On the other hand, there is nothing that could be done to make the more modern Walther PPS a better pistol for the money than to make a version with a self-contained CO2 BB magazine. It would immediately have parity with the most authentic blowback action CO2 model on the market, the Umarex S&W M&P40. And that is where I am going to begin my comparison between blowback action models with self-contained CO2 BB magazines and those with stick magazines.
PPS vs. M&P40
This is a win-win for Umarex since they manufacture both guns. But let’s see how these two pistols stack up and see why they are the ideal guns for this evaluation and for training with airguns.
From a law enforcement standpoint, the M&P40 is ideal since both the 9mm and .40 S&W M&P models are carried by a number of city and county law enforcement agencies across the country. As a duty pistol the M&P has a high capacity and the CO2 model offers the same approximate number of shots with .177 caliber BBs. It is the exact size and approximate weight of the centerfire model and fits all of the same duty gear, including the self-contained CO2 BB magazines which makes the M&P perfect for every basic training exercise including tactical reloads. The PPS is also identical in size and approximate weight to its 9mm counterpart but with a higher capacity stick magazine that holds 18 shots. Both air pistols have slides that lock back on an empty magazine and mechanically correct magazine releases. The M&P has the optional ambidextrous thumb safeties (that work), and ambidextrous slide releases. It also has interchangeable backstrap panels (S, M, L) while the PPS uses the one backstrap that comes with it as the access panel to load the CO2 into the grip frame. The PPS is sized to be an ideal backup gun or concealed carry weapon, so it is also good for law enforcement training use.

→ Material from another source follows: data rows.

(** Two bootable volumes. *)
Definition two_boot_volumes : list relationship :=
  [related VOLUME_OPENSTACK_TYPE "vol-1" {[VOLUME_BOOTABLE := VBool true]};
   related VOLUME_OPENSTACK_TYPE "vol-2" {[VOLUME_BOOTABLE := VBool true]}].

Definition managed_two_boot : node_ctx :=
  node (<["resource_id" := VStr EmptyString]>
          (<["server" := VDict ∅]>
             (<["image" := VStr "img"]> {["flavor" := VStr "small"]})))
       ∅ two_boot_volumes.

Definition external_two_boot : node_ctx :=
  node (<[USE_EXTERNAL_RESOURCE_PROPERTY := VBool true]>
          (<["resource_id" := VStr "web"]> {["server" := VDict ∅]}))
       ∅ two_boot_volumes.

(** A provider with the server ["web"], whose id is ["srv-1"]. *)
Definition cloud_with_web : cloud :=
  example_cloud
    (fun _ client plural kw =>
       if bool_decide (client = NovaClientWithSugar) &&
          bool_decide (plural = "servers") &&
          (match kw !! "name" with Some v => eq_str v "web" | None => false end ||
           match kw !! "id" with Some v => eq_str v "srv-1" | None => false end)
       then [server_object "srv-1" "ACTIVE" VNone] else [])
    ∅ no_port
    (fun _ _ => Ok (server_object "srv-1" "ACTIVE" VNone))
    wait_succeeds (fun _ => VNone) (Ok tt).

End Scenario.


(** ** nova_plugin.server: start, detach and the snapshots *)

Module ServerOps.
Import Common Server.

(** The double quote of a message. *)
Definition quote : string := String (ascii_of_nat 34) EmptyString.

(** [base.getid(server)] of the provider's client: the id of the object,
    or the object itself when it has none. *)
Definition getid (server : gmap string value) : value :=
  default (VDict server) (server !! "id").

Section Start.
Variable os : cloud.
Variable valid_ipv4 valid_ipv6 : value -> bool.
(** [_get_private_key] reads the key of the agent from the file system and
    [server.get_password] asks the provider for the generated password:
    both are given, and may do whatever an operation does. *)
Variable _get_private_key : string -> Op node_ctx value.
Variable get_password : gmap string value -> value -> Op node_ctx value.

(** [server.fault['message']], or the task state when the server has no
    fault or the fault has no message. *)
Definition server_state_fault (server : gmap string value)
    (server_task_state : value) : result string :=
  let not_provided :=
    py_str server_task_state ++ ". A reason was not provided by Opentack." in
  match server !! "fault" with
  | None => Ok not_provided
  | Some (VDict fault) =>
      match fault !! "message" with
      | Some message => Ok (py_str message)
      | None => Ok not_provided
      end
  | Some _ => Raise (TypeError "object is not subscriptable")
  end.

(** The body of [start]; [start_retry_interval] defaults to 30 and
    [private_key_path] to the empty string. *)
Definition start_body (start_retry_interval : Z) (private_key_path : string)
    : Op node_ctx decision :=
  server ← get_server_by_context os;
  c ← get_ctx;
  if is_external_resource_not_conditionally_created c then
    status ← lift (getattr server "status");
    if negb (eq_str status SERVER_STATUS_ACTIVE) then
      id ← lift (getattr server "id");
      raise (NonRecoverableError (Text (
        "Expected external resource server " ++ py_str id ++ " to be in " ++
        quote ++ SERVER_STATUS_ACTIVE ++ quote ++ " status")))
    else mret Done
  else
    status ← lift (getattr server "status");
    if eq_str status SERVER_STATUS_ACTIVE then
      use_password ← lift (getitem (node_properties c) "use_password");
      if truthy use_password then
        private_key ← _get_private_key private_key_path;
        password ← get_password server private_key;
        if negb (truthy password) then
          operation_retry "Waiting for server to post generated password"
                          (Some start_retry_interval)
        else
          modify_ctx (set_runtime_properties
                        (<[ADMIN_PASSWORD_PROPERTY := password]>));;
          _set_network_and_ip_runtime_properties valid_ipv4 valid_ipv6 server;;
          mret Done
      else
        _set_network_and_ip_runtime_properties valid_ipv4 valid_ipv6 server;;
        mret Done
    else
      server_task_state ← lift (getattr server OS_EXT_STS_TASK_STATE);
      server_task_state ←
        (if eq_str status SERVER_STATUS_SHUTOFF &&
            negb (eq_str server_task_state SERVER_TASK_STATE_POWERING_ON)
         then
           invoke (ServersStart (getid server))
                  (fun h => servers_start os h (getid server));;
           mret (VStr SERVER_TASK_STATE_POWERING_ON)
         else mret server_task_state);
      if eq_str status SERVER_STATUS_BUILD ||
         eq_str server_task_state SERVER_TASK_STATE_POWERING_ON
      then
        operation_retry
          ("Waiting for server to be in " ++ SERVER_STATUS_ACTIVE ++
           " state but is in " ++ py_str status ++ ":" ++
           py_str server_task_state ++ " state. Retrying...")
          (Some start_retry_interval)
      else
        fault ← lift (server_state_fault server server_task_state);
        raise (NonRecoverableError (Text (
          "Unexpected server state " ++ py_str status ++ ". Reason: " ++
          fault))).

Definition start (start_retry_interval : Z) (private_key_path : string)
    (kw : gmap string value) : Op node_ctx decision :=
  with_client NovaClientWithSugar kw (fun _ =>
    start_body start_retry_interval private_key_path).

Definition _server_start {C} (server : gmap string value) : Op C decision :=
  status ← lift (getattr server "status");
  if negb (eq_str status SERVER_STATUS_ACTIVE) then
    invoke (ServersStart (getid server))
           (fun h => servers_start os h (getid server));;
    (* wait 10 seconds before next check *)
    sleep 10;;
    id ← lift (getattr server "id");
    server ← servers_get_ os id;
    status ← lift (getattr server "status");
    if negb (eq_str status SERVER_STATUS_SHUTOFF) then
      operation_retry ("Server has " ++ py_str status ++ " state.") (Some 30)
    else mret Done
  else mret Done.

(** [waiting_list] is a list of task states. *)
Definition _check_finished_upload {C} (server : gmap string value)
    (waiting_list : list string) : Op C decision :=
  id ← lift (getattr server "id");
  server ← servers_get_ os id;
  state ← lift (getattr server OS_EXT_STS_TASK_STATE);
  if negb (list_contains state (VStr <$> waiting_list)) then mret Done
  else
    status ← lift (getattr server "status");
    operation_retry
      ("Server has " ++ py_str status ++ "/" ++ py_str state ++ " state.")
      (Some 30).
End Start.

(** *** Snapshots *)

Definition _get_snapshot_name (c : node_ctx) (kwargs : gmap string value)
    : result string :=
  id ← getitem (runtime_properties c) OPENSTACK_ID_PROPERTY;
  snapshot_name ← getitem kwargs "snapshot_name";
  snapshot_incremental ← getitem kwargs "snapshot_incremental";
  Ok ("vm-" ++ py_str id ++ "-" ++ py_str snapshot_name ++ "-" ++
      (if truthy snapshot_incremental then "increment" else "backup")).

(** The loop of [_get_image] over the listed images. *)
Fixpoint first_image (images : list (gmap string value))
    (snapshot_name backtype : string) : result (value * value) :=
  match images with
  | [] => Ok (VNone, VNone)
  | image :: rest =>
      name ← getitem image "name";
      if negb (eq_str name snapshot_name)
      then first_image rest snapshot_name backtype
      else
        image_type ← getitem image "image_type";
        if negb (eq_str image_type backtype)
        then first_image rest snapshot_name backtype
        else
          id ← getitem image "id";
          status ← getitem image "status";
          Ok (id, status)
  end.

Section Snapshots.
Variable os : cloud.

(** [glance_client.images.list(filters={'name': snapshot_name})] is a
    listing of the images with that filter. *)
Definition images_list {C} (snapshot_name : string)
    : Op C (list (gmap string value)) :=
  let kw : gmap string value :=
    {["filters" := VDict {["name" := VStr snapshot_name]}]} in
  invoke (ListResources GlanceClientWithSugar "images" kw)
         (fun h => list_resources os h GlanceClientWithSugar "images" kw).

Definition _get_image {C} (snapshot_name : string)
    (snapshot_incremental : value) : Op C (value * value) :=
  let backtype := if truthy snapshot_incremental then "snapshot" else "backup" in
  images ← images_list snapshot_name;
  lift (first_image images snapshot_name backtype).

Either of these two serves the purpose for civilian introductory handgun training; the M&P has a slight advantage for full function skill levels, while the PPS is better suited to CCW training. Both have correct white dot sights and trigger shapes, the M&P almost identical to the two-piece S&W trigger, while the PPS has the correct shape but lacks the centerfire models articulated blade trigger safety. (The airgun uses a manual crossbolt safety built into the trigger, so the mandatory airgun safety requirement is met).
What really separate these first two test examples are their CO2 and magazine designs and performance. The working theory is velocity and total number of shots with the expected advantage going to the PPS with its separate CO2 and stick magazine.
These two CO2 models from Umarex are among the best when it comes to realistic handling, trigger control, sighting, felt recoil, and holstering for carry and drawing practice. How they shake out going head-to-head for velocity and accuracy will be covered in Saturday’s Part 3 conclusion.